The new program, the first of its kind in Virginia and more than two years in the creation, was announced at a press conference March 19 in Harrisonburg.
Emphasizing the collaborative partnership, police chief Stephen Monticelli stood alongside members of the steering committee, including representatives of local law practices and the Commonwealth’s attorney, and restorative justice practitioners from Eastern Mennonite University and James Madison University.
“We kind of get to the point where we believe that the criminal justice system is the only thing that’s going to work,” said police lieutenant Kurt Boshart, who led the initiative from within his department. “It’s exciting to see where this program could go. I can foresee it catching on pretty quickly.”
The idea began several years ago, when Sue Praill of the Fairfield Center proposed it to the Harrisonburg Police Department. Praill directs restorative justice services at the Harrisonburg nonprofit.

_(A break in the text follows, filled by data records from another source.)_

(** ** The model keeps the promises *)
Lemma printable_ok t : printable_tree t = true →
  ∀ p mode oid, t !! p = Some (mode, oid) →
    path_ok p ∧ file_mode mode = true ∧ object_name oid = true.
Proof.
  unfold printable_tree. intros H p mode oid Hp%elem_of_map_to_list. rewrite forallb_forall in H.
  specialize (H _ (proj1 (list_elem_of_In _ _) Hp)). cbn beta iota in H.
  unfold printable_path in H. rewrite !andb_true_iff in H. unfold path_ok. tauto.
Qed.
Lemma elem_of_keys t p : p ∈ keys t ↔ is_Some (t !! p).
Proof.
  unfold keys. rewrite list_elem_of_fmap. split.
  - intros ([q e] & -> & H%elem_of_map_to_list). by exists e.
  - intros [e H]. exists (p, e). split; [done|]. by apply elem_of_map_to_list.
Qed.
Lemma keys_ok t : printable_tree t = true → Forall path_ok (keys t).
Proof.
  intros H. apply Forall_forall. intros p [[m o] Hp]%elem_of_keys. by apply (printable_ok t H p m o).
Qed.
Lemma diff_ok ta tb l :
  printable_tree ta = true → printable_tree tb = true →
  l = filter (λ p, ta !! p ≠ tb !! p) (elements (dom ta ∪ dom tb)) →
  NoDup l ∧ Forall path_ok l ∧ ∀ p, p ∈ l ↔ ta !! p ≠ tb !! p.
Proof.
  intros Ha Hb ->. assert (∀ p, p ∈ filter (λ p, ta !! p ≠ tb !! p) (elements (dom ta ∪ dom tb))
    ↔ ta !! p ≠ tb !! p) as Hin.
  { intros p. rewrite list_elem_of_filter, elem_of_elements, elem_of_union, !elem_of_dom.
    split; [tauto|]. intros H. split; [done|]. destruct (ta !! p), (tb !! p); eauto. done. }
  split; [apply NoDup_filter, NoDup_elements|]. split; [|done]. apply Forall_forall.
  intros p Hp%Hin. destruct (ta !! p) as [[m o]|] eqn:Ea; [by apply (printable_ok ta Ha p m o)|].
  destruct (tb !! p) as [[m o]|] eqn:Eb; [by apply (printable_ok tb Hb p m o)|done].
Qed.
Lemma found_ok t names p mode kind oid :
  (p, (mode, kind, oid)) ∈ found t names ↔ p ∈ names ∧ t !! p = Some (mode, oid) ∧ kind = "blob".
Proof.
  unfold found. rewrite list_elem_of_omap. split.
  - intros (q & Hq & H). destruct (t !! q) as [[m o]|] eqn:E; [|done]. simpl in H. by injection H as <- <- <- <-.
  - intros (Hp & E & ->). exists p. by rewrite E.
Qed.
Lemma found_keys t names p : p ∈ names → is_Some (t !! p) → p ∈ (found t names).*1.
Proof.
  intros Hp [[m o] E]. apply list_elem_of_fmap. exists (p, (m, "blob", o)). split; [done|]. by apply found_ok.
Qed.
(** The lines of the index are read back. *)
Definition change_body (c : change) : string :=
  match c with
  | (p, Some (mode, oid)) => mode +:+ " " +:+ oid +:+ one tab +:+ p
  | (p, None) => "0 " +:+ zero_oid +:+ one tab +:+ p
  end.
Lemma info_body mode oid p s :
  info_line mode oid p +:+ s = (mode +:+ " " +:+ oid +:+ one tab +:+ p) +:+ String newline s.
Proof. unfold info_line. by rewrite <- !string_app_assoc. Qed.
Lemma text_ended l : text (map change_line l) = ended newline (map change_body l).
Proof.
  induction l as [|[p [[mode oid]|]] l IH]; [done|..]; simpl; rewrite IH.
  - apply info_body.
  - apply (info_body "0" zero_oid).
Qed.
Lemma token_lacks c w : graphic_char c = false → token w = true → lacks c w = true.
Proof. intros Hc Hw. by apply graphic_lacks; [|apply token_graphic]. Qed.
Lemma body_ok c : change_ok c → lacks newline (change_body c) = true ∧ parse_change (change_body c) = Some c.
Proof.
  destruct c as [p v]. intros (Hp & _ & Hv). simpl in Hp. unfold plain in Hp.
  apply andb_true_iff in Hp as [Hp _].
  assert (∀ mode oid, token mode = true → token oid = true →
    lacks newline (mode +:+ " " +:+ oid +:+ one tab +:+ p) = true ∧
    parse_change (mode +:+ " " +:+ oid +:+ one tab +:+ p)
    = Some (p, if mode =? "0" then None else Some (mode, oid))) as H.
  { intros mode oid Hm Ho. split.
    - rewrite !lacks_app, (token_lacks newline mode), (token_lacks newline oid) by done. simpl. by rewrite Hp.
    - unfold parse_change.
      replace (mode +:+ " " +:+ oid +:+ one tab +:+ p) with ((mode +:+ " " +:+ oid) +:+ String tab p)
        by (by rewrite <- !string_app_assoc).
      rewrite Cut_first by (rewrite !lacks_app, (token_lacks tab mode), (token_lacks tab oid) by done; reflexivity). simpl.
      change (Cut (mode +:+ " " +:+ oid) " ") with (Cut (mode +:+ String (chr 32) oid) (one (chr 32))).
      by rewrite Cut_first by (by apply token_lacks). }
  destruct v as [[mode oid]|]; simpl in Hv.
  - destruct Hv as ([Hm Hne]%file_mode_token & Ho%object_name_token). destruct (H mode oid Hm Ho) as [Hl He]. split; [done|].
    simpl change_body. rewrite He. by apply String.eqb_neq in Hne as ->.
  - by apply (H "0" zero_oid).
Qed.
Lemma parse_changes l :
  Forall change_ok l → omap parse_change (Split newline (text (map change_line l))) = l.
Proof.
  intros Hl. rewrite text_ended, Split_ended.
  - rewrite omap_app. simpl. rewrite app_nil_r.
    induction Hl as [|c l Hc _ IH]; [done|]. destruct (body_ok c Hc) as [_ Hp].
    change (omap parse_change (map change_body (c :: l)))
      with (match parse_change (change_body c) with
            | Some y => y :: omap parse_change (map change_body l)
            | None => omap parse_change (map change_body l)
            end).
    by rewrite Hp, IH.
  - apply Forall_map. eapply Forall_impl; [exact Hl|]. by intros c [? _]%body_ok.
Qed.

Eventually, a broader advisory group began meeting with Boshart to plan the program in more detail. Also participating have been Carl Stauffer, co-director of the Zehr Institute for Restorative Justice at EMU’s Center for Justice and Peacebuilding, as well as defense attorneys, a representative from local prosecutor’s office and other community representatives
While change can be a slow process within the protocol-bound world of law enforcement, Boshart said reaction to the new program within the Harrisonburg Police Department has been generally positive.
So far, five officers have taken a restorative justice training. By this summer, he hopes that most or all of the department’s 94 sworn officers will be trained to identify specific crimes or conflicts that might be best handled through a restorative approach that focuses on victims’ needs and holds offenders accountable to meeting them.
One of the larger challenges facing the new program is communicating the fact that restorative justice emphasizes offender accountability and isn’t simply a get-off-easy approach to criminal justice.
Boshart said that as people learn more about restorative justice concepts, they understand how it can offer police more effective and affordable ways of dealing with some crimes than the traditional criminal justice system.
One of the main benefits of restorative justice is the way it humanizes both victim and offender, giving each a better understanding of how and why one hurt the other.
Praill points out that under the new program, officers who refer cases for restorative justice will participate in the group conference and benefit from this humanizing process as well.